What does the scarlet letter “A” stand for?

Initially it stands for “Adulteress” — the sin for which Hester was condemned. Over the course of the novel, as Hester’s character and conduct gradually shift the community’s perception, the letter is reinterpreted to mean “Able.” By the novel’s end, some in the community propose it might mean “Angel.” This shifting meaning — the same symbol meaning different things to different people at different times — is one of the novel’s central literary arguments about the nature of signs, symbols, and social interpretation.

Is The Scarlet Letter a banned book?

It has been challenged in various school districts over the years — initially in 1850 for its frank treatment of adultery, and most notably in 1977 by parents who called it “pornographic and obscene” despite the absence of any explicit sexual content. It does not appear on the ALA’s top-100 most-challenged lists for recent decades, but has a documented history of challenge and ban attempts spanning more than a century. These challenges have been largely unsuccessful; the novel remains a standard 11th grade American literature assignment.
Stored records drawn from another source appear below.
(** The bases that the loop gives: each entry where the previous ones end. *)
Fixpoint bases_nuevas (cursor : Z) (es : list t_seg_entrada) : nat -> nat -> option Z :=
  match es with
  | [] => fun _ _ => None
  | e :: es => luego (bases_nuevas (cursor + s_limite (e_s e)) es) (sola (e_proc e) (e_seg e) cursor)
  end.

Lemma bases_nuevas_fuera cursor es i j :
  (i, j) ∉ (clave <$> es) -> bases_nuevas cursor es i j = None.
Proof.
  revert cursor. induction es as [|e es IH]; intros cursor H; [done|]. cbn in *.
  apply not_elem_of_cons in H as [Hne H]. unfold luego, sola. rewrite IH by done.
  rewrite decide_False; [done|]. intros [-> ->]. done.
Qed.

(** The new base of the [k]-th entry. *)
Lemma bases_nuevas_lookup cursor es k e :
  NoDup (clave <$> es) -> es !! k = Some e ->
  bases_nuevas cursor es (e_proc e) (e_seg e) =
  Some (cursor + suma_Z (s_limite ∘ e_s <$> take k es)).
Proof.
  revert cursor k. induction es as [|e' es IH]; intros cursor k Hnd Hk; [done|].
  cbn in Hnd. apply NoDup_cons in Hnd as [Hn Hnd]. cbn. unfold luego. destruct k as [|k].
  - injection Hk as ->. rewrite bases_nuevas_fuera by done. unfold sola.
    rewrite decide_True by done. cbn. f_equal. lia.
  - cbn in Hk. rewrite (IH _ k Hnd Hk). cbn. f_equal. lia.
Qed.

(** ** The loop moves the contents *)

(** The entries, from [cursor] on, can be moved down in this order. *)
Fixpoint acomodable (lim cursor : Z) (ss : list t_segmento) : Prop :=
  match ss with
  | [] => True
  | s :: ss =>
      0 <= s_base s /\ 0 <= s_limite s /\ s_base s + s_limite s <= lim /\
      cursor + s_limite s <= lim /\ (0 < s_limite s -> cursor <= s_base s) /\
      Forall (fun t => 0 < s_limite s -> 0 < s_limite t -> s_base s + s_limite s <= s_base t) ss /\
      acomodable lim (cursor + s_limite s) ss
  end.

Lemma acomodable_dentro lim cursor ss t :
  acomodable lim cursor ss -> t ∈ ss ->
  0 <= s_base t /\ 0 <= s_limite t /\ s_base t + s_limite t <= lim.
Proof.
  revert cursor. induction ss as [|u us IH]; intros c Hac Ht; [by apply elem_of_nil in Ht|].
  destruct Hac as (? & ? & ? & _ & _ & _ & Hac).
  apply elem_of_cons in Ht as [->|Ht]; [done|by apply (IH _ Hac Ht)].
Qed.

(** The entry is the segment it points to, in [ps]. *)
Definition apunta (ps : list t_contexto_ejecucion) (e : t_seg_entrada) : Prop :=
  (exists p, ps !! e_proc e = Some p /\ e_pid e = pid p /\ segmentos p !! e_seg e = Some (e_s e)) /\
  es_int (e_pid e).

Lemma apunta_reubicar f ps e :
  apunta ps e -> f (e_proc e) (e_seg e) = None -> apunta (reubicar f ps) e.
Proof.
  intros [(p & Hp & Hq & Hs) Hi] Hf. split; [|done].
  exists (con_segmentos (imap (rebasar f (e_proc e)) (segmentos p)) p).
  split; [by apply reubicar_lookup|]. split; [done|]. cbn. rewrite list_lookup_imap, Hs. cbn.
  unfold rebasar. by rewrite Hf.
Qed.

(** What a run may change: the processes and the sticks. *)
Definition misma_menos_procesos (m m' : memoria) : Prop :=
  misma_estructura (con_procesos [] m) (con_procesos [] m').

#[export] Instance misma_menos_preorder : PreOrder misma_menos_procesos.
Proof. unfold misma_menos_procesos. split; [by intros m|]. intros m1 m2 m3 H1 H2. by etrans. Qed.

Lemma misma_menos_de m m' : misma_estructura m m' -> misma_menos_procesos m m'.
Proof. intros [? ? ? ? ? ? ? ? ? ?]. by split. Qed.
Lemma misma_menos_con_procesos ps m : misma_menos_procesos m (con_procesos ps m).
Proof. done. Qed.

Lemma leer_buffer_nada ram d : 0 <= d -> d <= Z.of_nat (length ram) -> leer_buffer ram d 0 = Some [].
Proof. intros. unfold leer_buffer. destruct (Z.leb_spec (d + 0) (Z.of_nat (length ram))); [done|lia]. Qed.

Lemma escribir_buffer_nada ram d ram' : 0 <= d -> escribir_buffer ram d [] = Some ram' -> ram' = ram.
Proof.
  intros Hd. unfold escribir_buffer. destruct (_ <=? _); [|done]. intros [= <-].
  cbn [length app]. rewrite Nat.add_0_r. apply take_drop.
Qed.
What grade is The Scarlet Letter typically assigned?

Most commonly 11th grade, in American literature survey courses. It also appears in AP Literature curricula at 11th and 12th grade. Some honors programs introduce it in 10th grade. Its 1280–1340L Lexile and ATOS 11.7 make it most appropriate for grades 9–12 with classroom support.

Who is Roger Chillingworth in The Scarlet Letter?

Roger Chillingworth is Hester Prynne’s estranged husband — a scholar who arrives in Boston just as Hester is being publicly shamed, conceals his identity, and reinvents himself as a physician. He gradually deduces that the Reverend Dimmesdale is Hester’s partner in adultery and devotes himself to Dimmesdale’s psychological destruction rather than open accusation. Hawthorne presents him as the novel’s most unambiguous sinner — more corrupted by his pursuit of revenge than either Hester or Dimmesdale is by the original sin.